Preview: I Love Ursula Hamdress
Exploitation takes on new forms in this new theatre show
This article is from 2016.
Inspired by Carol Adams' book The Sexual Politics of Meat, Gabrielle Zeno's solo performance is an unflinching critique of the commodification of women's bodies. Ursula Hamdress was a sow dressed up like a Playmate in the magazine for pig farmers Playboar in 1981. From this striking image, Zeno draws a link between an aspiring showgirl in all her finery, and the farming of sows for their meat.
'During my research, I realised that the female body is an object used only for profit,' she says. By focusing on female bodies valued in terms of aesthetic presentation and as objects to be consumed, Zeno asks pertinent questions around society's understanding and representation of women.

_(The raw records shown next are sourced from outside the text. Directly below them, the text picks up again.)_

(** No schedule that respects the conflicts puts an entry on a lower level. *)
Lemma number_levels_least (xs : list A) (f : nat -> nat) :
  (forall i j a b, i < j -> xs !! i = Some a -> xs !! j = Some b -> conflict b a = true -> f i < f j) ->
  forall i a k, number_levels xs !! i = Some (a, k) -> k <= f i.
Proof.
  induction xs as [|x xs IH] using rev_ind; intros Hf i a k Hi; [done|].
  assert (IH' : forall i a k, number_levels xs !! i = Some (a, k) -> k <= f i).
  { apply IH. intros i' j' a' b' ? Ha' Hb'. apply (Hf i' j' a' b'); [done| |];
      by apply lookup_app_l_Some. }
  apply number_levels_lookup_snoc in Hi as [Hi|(-> & -> & Hk)]; [by eapply IH'|].
  destruct k as [|k]; [lia|]. symmetry in Hk.
  apply next_level_attained in Hk as (b & Hb & Hc). apply list_elem_of_lookup in Hb as [j Hj].
  specialize (IH' j b k Hj). enough (f j < f (length xs)) by lia.
  pose proof (lookup_lt_Some _ _ _ Hj) as Hlt. rewrite number_levels_length in Hlt.
  apply (Hf j (length xs) b x); [done| |by apply list_lookup_middle|done].
  apply lookup_app_l_Some. rewrite <- (number_levels_fst xs), list_lookup_fmap, Hj. done.
Qed.
End Reference.

(** ** The level summaries decide the pairwise conflicts *)

Definition entry_conflict (later earlier : ResolvedClaimEntry) : bool :=
  resolutionsConflict (resolution later) (resolution earlier).

(** An entry as [resolveBatchClaims] builds it. *)
Definition entry_ok (e : ResolvedClaimEntry) : Prop :=
  resolution_wf (resolution e) /\
  canonicalClaims e = match resolution e with
                      | Claims claims => canonicalizeClaims claims
                      | Exclusive => []
                      end.

Definition level_of (es : list ResolvedClaimEntry) : DagLevel :=
  foldl (fun level e => add_to_level e level) empty_level es.

Lemma resolve_entry_ok (options : ResolveToolClaimsOptions) (i : nat) (c : ClaimableToolCall) :
  entry_ok (resolve_entry options i c).
Proof. split; [apply resolveToolClaimsForCall_wf|done]. Qed.

Lemma resolveBatchClaims_ok (calls : list ClaimableToolCall) (options : ResolveToolClaimsOptions) :
  Forall entry_ok (resolveBatchClaims calls options).
Proof.
  apply Forall_lookup_2. intros i e He. unfold resolveBatchClaims in He.
  rewrite list_lookup_imap in He. apply fmap_Some in He as (c & _ & ->). apply resolve_entry_ok.
Qed.

Lemma canonicalClaims_elem (e : ResolvedClaimEntry) (c : ToolResourceClaim) :
  entry_ok e -> c ∈ canonicalClaims e <-> exists cs, resolution e = Claims cs /\ c ∈ cs.
Proof.
  intros [_ ->]. destruct (resolution e) as [|cs]; [set_solver|].
  unfold canonicalizeClaims. rewrite elem_of_stable_sort. naive_solver.
Qed.

Lemma canonicalClaims_not_exclusive (e : ResolvedClaimEntry) (c : ToolResourceClaim) :
  entry_ok e -> c ∈ canonicalClaims e -> is_exclusive_access (claim_access c) = false.
Proof.
  intros He Hc. apply (canonicalClaims_elem e c He) in Hc as (cs & E & Hc).
  destruct He as [Hwf _]. rewrite E in Hwf. simpl in Hwf. rewrite Forall_forall in Hwf.
  by apply Hwf.
Qed.

Lemma add_exclusive_iff (e : ResolvedClaimEntry) :
  entry_ok e ->
  is_exclusive_resolution (resolution e)
  || existsb (fun claim => is_exclusive_access (claim_access claim)) (canonicalClaims e)
  = is_exclusive_resolution (resolution e).
Proof.
  intros He. destruct (existsb _ _) eqn:E; [|apply orb_false_r].
  apply existsb_true_iff in E as (c & Hc & Hx).
  rewrite (canonicalClaims_not_exclusive e c He Hc) in Hx. done.
Qed.

(** What a level's summary holds. *)
Lemma level_of_indices (es : list ResolvedClaimEntry) :
  indices (level_of es) = map sourceIndex es.
Proof.
  induction es as [|e es IH] using rev_ind; [done|].
  unfold level_of in *. rewrite foldl_app, map_app. simpl. unfold add_to_level at 1.
  destruct (_ || _); simpl; by rewrite IH.
Qed.

Lemma level_of_summary (es : list ResolvedClaimEntry) :
  Forall entry_ok es ->
  hasExclusive (level_of es) = existsb (fun e => is_exclusive_resolution (resolution e)) es /\
  (forall c, c ∈ writeClaims (level_of es) <->
             is_write_claim c = true /\ exists e, e ∈ es /\ c ∈ canonicalClaims e) /\
  (forall c, c ∈ readClaims (level_of es) <->
             is_write_claim c = false /\ exists e, e ∈ es /\ c ∈ canonicalClaims e).
Proof.
  induction es as [|e es IH] using rev_ind; intros Hok.
  { split; [done|]. split; intros c; simpl; set_solver. }
  rewrite Forall_app, Forall_singleton in Hok. destruct Hok as [Hes He].
  specialize (IH Hes) as (IHx & IHw & IHr).
  assert (Hsplit : forall c, (exists e', e' ∈ es ++ [e] /\ c ∈ canonicalClaims e') <->
                   (exists e', e' ∈ es /\ c ∈ canonicalClaims e') \/ c ∈ canonicalClaims e).
  { set_solver. }
  setoid_rewrite Hsplit. unfold level_of in *. rewrite foldl_app. simpl. unfold add_to_level at 1 3 5.
  rewrite (add_exclusive_iff e He). rewrite existsb_app. simpl. rewrite orb_false_r, <- IHx.
  destruct (is_exclusive_resolution (resolution e)) eqn:E; simpl.
  - split; [by rewrite orb_true_r|].
    assert (canonicalClaims e = []) as ->.
    { destruct He as [_ ->]. by destruct (resolution e). }
    setoid_rewrite IHw. setoid_rewrite IHr. set_solver.
  - split; [by rewrite orb_false_r|]. setoid_rewrite elem_of_app.
    setoid_rewrite IHw. setoid_rewrite IHr. setoid_rewrite elem_of_filter_list.
    setoid_rewrite negb_true_iff. split; tauto.
Qed.

Lemma claims_conflict_level_iff (cs : list ToolResourceClaim) (level : DagLevel) :
  Forall (fun c => is_exclusive_access (claim_access c) = false) cs ->
  (forall c, c ∈ readClaims level -> claim_access c = AccRead) ->
  claims_conflict_level cs level = true <->
  exists c d, c ∈ cs /\ (d ∈ writeClaims level \/ d ∈ readClaims level) /\ claimsConflict c d = true.
Proof.
  intros Hx Hr. induction Hx as [|c cs Hc Hcs IH]; simpl; [set_solver|].
  assert (Hany : forall ds, claimConflictsAny c ds = true <-> exists d, d ∈ ds /\ claimsConflict c d = true).
  { intros ds. unfold claimConflictsAny. by rewrite existsb_true_iff. }
  pose proof (Hany (writeClaims level)) as Hw. pose proof (Hany (readClaims level)) as Hrd.
  destruct (claim_access c) eqn:E; [| |done].
  - assert (Hno : forall d, d ∈ readClaims level -> claimsConflict c d = true -> False).
    { intros d Hd Hcd. rewrite claimsConflict_reads in Hcd by auto. done. }
    destruct (claimConflictsAny c (writeClaims level)) eqn:Ew.
    + split; [|done]. intros _. destruct (proj1 Hw eq_refl) as (d & ? & ?). exists c, d. set_solver.
    + rewrite IH. split; [set_solver|]. intros (c' & d & [->|Hc']%elem_of_cons & [Hd|Hd] & Hcd).
      * discriminate (proj2 Hw (ex_intro _ d (conj Hd Hcd))).
      * by exfalso; eapply Hno.
      * exists c', d. auto.
      * exists c', d. auto.
  - destruct (claimConflictsAny c (writeClaims level)) eqn:Ew.
    { split; [|done]. intros _. destruct (proj1 Hw eq_refl) as (d & ? & ?). exists c, d. set_solver. }
    destruct (claimConflictsAny c (readClaims level)) eqn:Er.
    { split; [|done]. intros _. destruct (proj1 Hrd eq_refl) as (d & ? & ?). exists c, d. set_solver. }
    rewrite IH. split; [set_solver|]. intros (c' & d & [->|Hc']%elem_of_cons & [Hd|Hd] & Hcd).
    + discriminate (proj2 Hw (ex_intro _ d (conj Hd Hcd))).
    + discriminate (proj2 Hrd (ex_intro _ d (conj Hd Hcd))).
    + exists c', d. auto.
    + exists c', d. auto.
Qed.

(** A level that holds calls is refused exactly to the calls that conflict
    with one of them. *)
Lemma resolutionConflictsLevel_level_of (r : ToolClaimResolution) (es : list ResolvedClaimEntry) :
  resolution_wf r -> Forall entry_ok es -> es <> [] ->
  resolutionConflictsLevel r (level_of es) = existsb (fun e => resolutionsConflict r (resolution e)) es.
Proof.
  intros Hr Hes Hne. destruct (level_of_summary es Hes) as (Hx & Hw & Hrd).
  unfold resolutionConflictsLevel. rewrite Hx. apply eq_true_iff_eq.
  destruct (existsb (fun e => is_exclusive_resolution (resolution e)) es) eqn:Ex.
  - split; [intros _|done]. apply existsb_true_iff in Ex as (e & He & Hex).
    apply existsb_true_iff. exists e. split; [done|]. destruct (resolution e); [|done].
    by destruct r.
  - destruct r as [|cs].
    { split; [intros _|done]. destruct es as [|e es]; [done|]. apply existsb_true_iff.
      exists e. split; [left|done]. }
    rewrite existsb_false_iff in Ex. simpl in Hr.
    rewrite claims_conflict_level_iff; [| |].
    + rewrite existsb_true_iff. setoid_rewrite Hw. setoid_rewrite Hrd.
      rewrite Forall_forall in Hes. split.
      * intros (c & d & Hc & Hd & Hcd).
        assert (exists e, e ∈ es /\ d ∈ canonicalClaims e) as (e & He & Hde) by tauto.
        exists e. split; [done|]. simpl. specialize (Ex e He).
        apply (canonicalClaims_elem e d (Hes e He)) in Hde as (ds & -> & Hde).
        apply existsb_true_iff. exists c. split; [done|]. apply existsb_true_iff. by exists d.
      * intros (e & He & Hc). specialize (Ex e He). destruct (resolution e) as [|ds] eqn:E; [done|].
        simpl in Hc. apply existsb_true_iff in Hc as (c & Hc & Hd).
        apply existsb_true_iff in Hd as (d & Hd & Hcd). exists c, d. split; [done|]. split; [|done].
        assert (d ∈ canonicalClaims e) by (apply canonicalClaims_elem; eauto).
        destruct (is_write_claim d) eqn:Ed; [left|right]; eauto.
    + eapply Forall_impl; [exact Hr|]. by intros c [_ ?].
    + intros c Hc. apply Hrd in Hc as (Hnw & e & He & Hce). rewrite Forall_forall in Hes.
      pose proof (canonicalClaims_not_exclusive e c (Hes e He) Hce).
      unfold is_write_claim in Hnw. by destruct (claim_access c).
Qed.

'I hope that I love Ursula Hamdress will be a strong emotional and visual experience for the spectators, and so that some of them really can take awareness about the condition of women and farmed animals,' she explains. And despite the violence of the imagery and scope of the themes, Zeno intends to engage audiences on a personal level: 'I hope that it increases in the female audience the awareness of a deep and intimate experience.'
Spotlites (Venue 278) 22–26 George Street, 21–28 Aug, 1pm, £10 (£8).